黑小子布拉惨叫连连,不过却无法阻止我对他的施暴。刚刚停歇下来,口中吐出好几颗碎牙来,一脸畏惧地看着我,眼泪鼻涕一下子就流了出来。
我指着躺倒在地的小白狐儿,言语冰冷地说道:“把她唤醒,不然我会让你后悔从娘胎里面爬出来的。”
他听不懂我的话语,不过却能够读懂我那冷峻阴寒的眼神,哆嗦着身子,朝着小白狐儿念叨了几句咒语,那小妞儿便伸了一个懒腰,坐直起身来,就仿佛睡了一个美美的觉。
一直等到发现了自己的处境,小白狐儿才尖叫一声,反应过来。问我到底发生了什么事情。
我指着被弄得奄奄一息的布拉说道:“你问他。”
被我这么一指,布拉下意识地又是一哆嗦,闭口不言,结果又被我一阵毒打,哭天抢地,旁边的小白狐儿都看不下去了,连忙替他说道:“行了、行了,他说他交代。”
即便如此。我也还是又踢了两脚。
躺在地上不断呻吟的布拉与小白狐儿间间断断地说着话,而过了一会儿,小白狐儿指着我的胸口说道:“哥哥,刚才从他身上搜出来的铜镜。拿出来。”
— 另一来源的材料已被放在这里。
(* ===== verification/Host.v ===== *)
(** * A worker and the code it runs (infra/engine/runtime/executor.go)

    The code of a task changes a host of its own: the disk, the services it
    calls.  Here the calls of a worker run on the pair of its node and that
    host, and one execution by compare-and-set is followed from the PENDING
    key to the outcome under it. *)
From Stdlib Require Import ZArith Lia String.
From stdpp Require Import base gmap strings list.
From S2P Require Import Prelude GoVal Model Circuit Payload Effects Etcd Runtime Redelivery.
Set Warnings "-register-all,-clear-no-such-hyp,-level-tolerance".
Local Open Scope Z_scope.
Local Open Scope list_scope.

(** ** The code of the tasks, on a host *)

Class TaskCode (H : Type) := {
  task_code : Task -> bool -> Context.Context -> Context.Context -> M H run_result }.

Section host.
Context {C H : Type} `{EtcdClient C} `{WorkerEnv} `{TaskCode H}.

Definition on_node {A : Type} (m : M (Node C) A) : M (Node C * H) A := fun x =>
  match m x.1 with
  | Ret (a, n) => Ret (a, (n, x.2))
  | Panic => Panic
  | Blocked => Blocked
  end.

Definition host_handle : handler eff (Node C * H) := fun X e =>
  match e in eff X return M (Node C * H) X with
  | ERun task rollback _ paramCtx taskCtx => fun x =>
      match task_code task rollback paramCtx taskCtx x.2 with
      | Ret (r, h) => Ret (r, (x.1 <| n_runs ::= fun l => l ++ [(task, taskCtx)] |>, h))
      | Panic => Panic
      | Blocked => Blocked
      end
  | e => on_node (handle _ e)
  end.

(** ** Programs that run no task do not see the host *)

Definition runs_task {X : Type} (e : eff X) : bool :=
  match e with ERun _ _ _ _ _ => true | _ => false end.

Fixpoint taskless {A : Type} (p : prog A) : Prop :=
  match p with
  | Pure _ => True
  | Vis e k => runs_task e = false /\ forall x, taskless (k x)
  end.

Lemma taskless_bind {A B : Type} (p : prog A) (f : A -> prog B) :
  taskless p -> (forall a, taskless (f a)) -> taskless (p ≫= f).
Proof. induction p as [a|X e k IH]; cbn; [auto|]. intros [He Hk] Hf. split; [done|]. auto. Qed.

Lemma handle_taskless X (e : eff X) : runs_task e = false -> host_handle X e = on_node (handle X e).
Proof. by destruct e. Qed.

Lemma wp_on_node {A : Type} (m : M (Node C) A) Q n h :
  wp m (fun a n' => Q a (n', h)) n -> wp (on_node m) Q (n, h).
Proof. unfold wp, on_node. cbn. by destruct (m n) as [[a n']| |]. Qed.

Lemma wp_taskless {A : Type} (p : prog A) (Q : A -> Node C * H -> Prop) n h :
  taskless p -> wp (run handle p) (fun a n' => Q a (n', h)) n -> wp (run host_handle p) Q (n, h).
Proof.
  revert n. induction p as [a|X e k IH]; intros n; cbn [taskless]; [done|]. intros [He Hk].
  unfold wp. cbn [run]. rewrite handle_taskless by done. unfold mbind, M_bind, on_node. cbn [fst snd].
  destruct (handle X e n) as [[x n']| |]; [|done..]. intros Hp. exact (IH x n' (Hk x) Hp).
Qed.

End host.

Lemma taskless_call {A X : Type} (e : eff X) (f : X -> prog A) :
  runs_task e = false -> (forall x, taskless (f x)) -> taskless (call e ≫= f).
Proof. by split. Qed.

Lemma rand_taskless n : taskless (cryptoRandInt63n n).
Proof. unfold cryptoRandInt63n. case_match; [done|]. split; [done|]. by intros []. Qed.

Lemma report_attempts_taskless left : forall attempt k p, taskless (report_attempts left attempt k p).
Proof.
  induction left as [|left IH]; intros attempt k p; cbn [report_attempts]; [done|].
  apply taskless_call; [done|]. intros []; [done|]. apply taskless_call; [done|]. intros [u|er]; [by apply taskless_call|].
  case_decide; [apply taskless_call; [done|]; intros ?; apply IH|].
  apply taskless_bind; [apply rand_taskless|]. intros j. apply taskless_call; [done|]. intros []; [done|apply IH].
Qed.

Lemma Report_taskless k p : taskless (Report k p).
Proof.
  unfold Report. destruct (Serialize p); [|done]. split; [done|].
  intros []; [apply report_attempts_taskless|done].
Qed.

Lemma updateStatus_taskless k p : taskless (updateStatus k p).
Proof.
  unfold updateStatus. destruct (Serialize p); [|done]. case_match; [done|].
  apply taskless_call; [done|]. intros [[[] rev]|er]; [done| |done]. split; [done|]. by intros [[[v|] rev']|er].
Qed.

Lemma write_back_taskless k p : taskless (write_back k p).
Proof.
  apply taskless_bind; [apply updateStatus_taskless|]. intros []; [done|].
  apply taskless_bind; [apply Report_taskless|done].
Qed.

Lemma acquire_taskless k left : forall attempt, taskless (acquire_attempts left attempt k).
Proof.
  induction left as [|left IH]; intros attempt; cbn [acquire_attempts]; [done|].
  apply taskless_call; [done|]. intros [[[v|] rev]|er]; [|done..]. cbn zeta. case_decide; [|done].
  destruct (Serialize _); [|done]. apply taskless_call; [done|]. intros [[[] rev']|er]; [done| |done].
  case_decide; [done|]. apply taskless_call; [done|]. intros []; [done|apply IH].
Qed.

(** ** One execution by compare-and-set *)

(** What [run] returns of what the code answered. *)
Definition answered (name : string) (r : run_result) : res (string * bool) Context.Context :=
  match r with
  | RunOk out => Ok out
  | RunErr msg noRetry => Err (msg, noRetry)
  | RunPanic msg => Err ("任务 " +:+ name +:+ " 发生 panic: " +:+ msg, false)
  end.

(** The payload of a PENDING key, as its owner writes and runs it. *)
Definition taken (v : TaskPayload) : TaskPayload := Deserialize v <| pl_Status := StatusRunning |>.

Lemma outcome_serializes v rev name r :
  Serialize (taken v) = Some (taken v) ->
  (forall out, r = RunOk out -> encodable_map (Context.GetAll out) = true) ->
  let p := outcome (taken v <| EtcdModRevision := rev |>) (answered name r) in Serialize p = Some p.
Proof.
  intros Hs Hout. cbn zeta. unfold Serialize in *.
  assert (Hpi : encodable_map (pl_Params (taken v)) && encodable_map (Input (taken v)) = true /\
    encodable_map (default ∅ (Output (taken v))) = true).
  { destruct (_ && encodable_map (Input (taken v))), (encodable_map (default ∅ (Output (taken v)))); done. }
  destruct Hpi as [Hpi Ho]. set (p := outcome _ _).
  replace (encodable_map (pl_Params p) && encodable_map (Input p))%bool with true
    by (rewrite <- Hpi; unfold p; by destruct r).
  replace (encodable_map (default ∅ (Output p))) with true; [done|]. unfold p. destruct r as [out| |]; [|by rewrite <- Ho..].
  symmetry. by apply Hout.
Qed.

Lemma task_context_eq p : task_context p = Context.MkContext (Input p).
Proof.
  unfold task_context. rewrite <- (Context.copy_map_eq (Input p)) at 2.
  unfold Context.NewContext. generalize (∅ : vmap) at 1 2 as m0.
  intros m0. rewrite !map_fold_foldr. induction (map_to_list (Input p)) as [|[k v] l IH]; [done|].
  cbn. by rewrite IH.
Qed.

Section alone.
Context {C H : Type} `{EtcdLaws C, !EtcdReliable C} `{OpenContext} `{TaskCode H}.

Lemma written_revision k v (c c' : C) : written k v c c' -> mod_revision k c' = c_rev c'.
Proof. intros (_ & Hk & _). unfold mod_revision. by rewrite Hk, lookup_insert_eq. Qed.

Lemma GetWithRevision_found k v r c : c_kvs c !! k = Some (v, r) ->
  wp (GetWithRevision k) (fun x c' => unchanged c c' /\ x = Ok (Some v, r)) c.
Proof.
  intros Hk. unfold GetWithRevision. apply wp_bind. eapply wp_mono; [apply get_read|].
  intros x c' [Hu ->]. apply wp_ret. split; [done|]. by rewrite Hk.
Qed.

Lemma CASPut_wins k p rev c : mod_revision k c = rev ->
  wp (CASPut k p rev) (fun x c' => x = Ok (true, c_rev c') /\ written k p c c') c.
Proof.
  intros Hm. unfold CASPut. apply wp_bind. eapply wp_mono; [apply cas_swap|]. intros r c'.
  destruct (decide _); [|done]. intros [-> Hw]. by apply wp_ret.
Qed.

(** The key is there and PENDING, and nobody else is about. *)
Lemma tryAcquire_pending k v r0 (n : Node C) :
  quiet n -> c_kvs (n_etcd n) !! k = Some (v, r0) -> pl_Status v = StatusPending ->
  Serialize (taken v) = Some (taken v) ->
  wp (run handle (tryAcquire k)) (fun r n' =>
    quiet n' /\ n_runs n' = n_runs n /\ written k (taken v) (n_etcd n) (n_etcd n') /\
    r = Some (taken v <| EtcdModRevision := c_rev (n_etcd n') |>)) n.
Proof.
  intros Hq Hk Hp Hs. unfold tryAcquire, casMaxRetries. cbn [acquire_attempts].
  unfold call at 1. cbn [mbind io_bind]. apply wp_run_call. cbn [handle].
  eapply wp_mono; [apply quiet_step; [done|by apply GetWithRevision_found]|].
  intros x n1 (Hq1 & Hr1 & Hu & ->). cbn zeta. rewrite decide_True by done.
  change (Deserialize v <| pl_Status := StatusRunning |>) with (taken v). rewrite Hs.
  unfold call at 1. cbn [mbind io_bind]. apply wp_run_call. cbn [handle].
  eapply wp_mono; [apply quiet_step; [done|apply CASPut_wins]|].
  { unfold mod_revision. destruct Hu as [-> _]. by rewrite Hk. }
  intros x n2 (Hq2 & Hr2 & -> & Hw). apply wp_ret. split_and!; [done|congruence| |done].
  by eapply unchanged_written.
Qed.

(** The node between executions. *)
Record idle (n : Node C) : Prop := { idle_quiet : quiet n; idle_revisions : revisions_ok (n_etcd n) }.

(** From the PENDING key to the outcome under it: the code runs once, on the
    inputs and parameters that crossed etcd, and what it answers is written
    under the key and nowhere else. *)
Lemma executeWithCAS_alone e k v r0 task (Q : run_result -> H -> Prop) (n : Node C) (h : H) :
  idle n -> c_kvs (n_etcd n) !! k = Some (v, r0) -> pl_Status v = StatusPending ->
  ex_registry e !! TaskName v = Some task -> Rollback v && negb (rollbackable task) = false ->
  Serialize (taken v) = Some (taken v) ->
  wp (task_code task (Rollback v) (Context.MkContext (json_map (pl_Params v)))
       (Context.MkContext (json_map (Input v))))
     (fun r h' => Q r h' /\ forall out, r = RunOk out -> encodable_map (Context.GetAll out) = true) h ->
  wp (run host_handle (executeWithCAS e k)) (fun _ x => exists r rev p,
    Q r x.2 /\ p = outcome (taken v <| EtcdModRevision := rev |>) (answered (TaskName v) r) /\
    c_kvs (n_etcd x.1) = <[k := (p, c_rev (n_etcd x.1))]> (c_kvs (n_etcd n)) /\
    n_runs x.1 = n_runs n ++ [(task, Context.MkContext (json_map (Input v)))] /\ idle x.1) (n, h).
Proof.
  intros [Hq Hrevs] Hk Hp Htask Hroll Hs Hcode. unfold executeWithCAS. apply wp_run_bind.
  apply wp_taskless; [apply acquire_taskless|].
  eapply wp_mono; [by eapply tryAcquire_pending|].
  intros x n1 (Hq1 & Hr1 & Hw1 & ->). set (rev := c_rev (n_etcd n1)).
  set (p1 := taken v <| EtcdModRevision := rev |>).
  apply wp_run_bind. unfold run_task, Get_task. change (TaskName p1) with (TaskName v).
  rewrite Htask. change (Rollback p1) with (Rollback v). rewrite Hroll. cbn zeta.
  unfold call. cbn [mbind io_bind]. apply wp_run_call. unfold wp at 1. cbn [host_handle].
  rewrite task_context_eq, Context.NewContextWith_eq. cbn [fst snd]. unfold wp in Hcode.
  change (Input p1) with (json_map (Input v)). change (pl_Params p1) with (json_map (pl_Params v)).
  destruct (task_code _ _ _ _ h) as [[r h']| |]; [|done..]. destruct Hcode as [HQ Hout].
  apply wp_ret. set (n2 := n1 <| n_runs ::= _ |>).
  change (match r with RunOk out => _ | RunErr msg noRetry => _ | RunPanic msg => _ end)
    with (answered (TaskName v) r).
  set (p2 := outcome p1 (answered (TaskName v) r)).
  assert (Hs2 : Serialize p2 = Some p2) by (by apply outcome_serializes).
  assert (Hrev : EtcdModRevision p2 = rev) by (unfold p2; by destruct r).
  assert (Hpos : 0 < rev) by (destruct Hw1 as [Hx _], Hrevs as [? _]; unfold rev; lia).
  apply wp_taskless; [apply write_back_taskless|]. unfold write_back. apply wp_run_bind.
  eapply wp_mono; [apply (updateStatus_spec k p2 n2); [exact Hq1|done]|].
  intros ok n3 (Hq3 & Hr3 & Hx). rewrite Hrev, decide_True in Hx.
  2:{ split; [lia|]. change (n_etcd n2) with (n_etcd n1). by eapply written_revision. }
  destruct Hx as [-> Hw3]. apply wp_ret. exists r, rev, p2. cbn [fst snd]. split_and!; [done..| | |].
  - destruct Hw3 as (_ & -> & _). change (n_etcd n2) with (n_etcd n1).
    destruct Hw1 as (_ & -> & _). by rewrite insert_insert_eq.
  - rewrite Hr3. unfold n2. upd_simpl. by rewrite Hr1.
  - split; [done|]. eapply written_ok; [exact Hw3|]. by eapply written_ok.
Qed.

End alone.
我从八宝囊中摸出那块铜锈斑斑的镜子来,放在手上,而小白狐儿给我解释道:“他刚才用来催眠我们的,就是这个东西。”
我将这镜子颠来倒去地看,诧异的说道:“这玩意?”
小白狐儿点头说道:“对,这镜子叫做离魂镜,是他们教中至宝之一,任何看过镜子的人,都会有一丝神魂的印记留在里面,而他就是凭着自己与离魂镜的联系,操控幻境的。这玩意珍贵无比,要不是因为萨格顶王子孙和红顶长老弟子的双重身份,他也未必能够获得。”
千年传承,果然厉害。
我心中感慨,没想到我陈志程纵横一世,却栽倒在这样的小阴沟里面,说起来真的惭愧无比。
不过也正是如此,使得我更是心生警戒。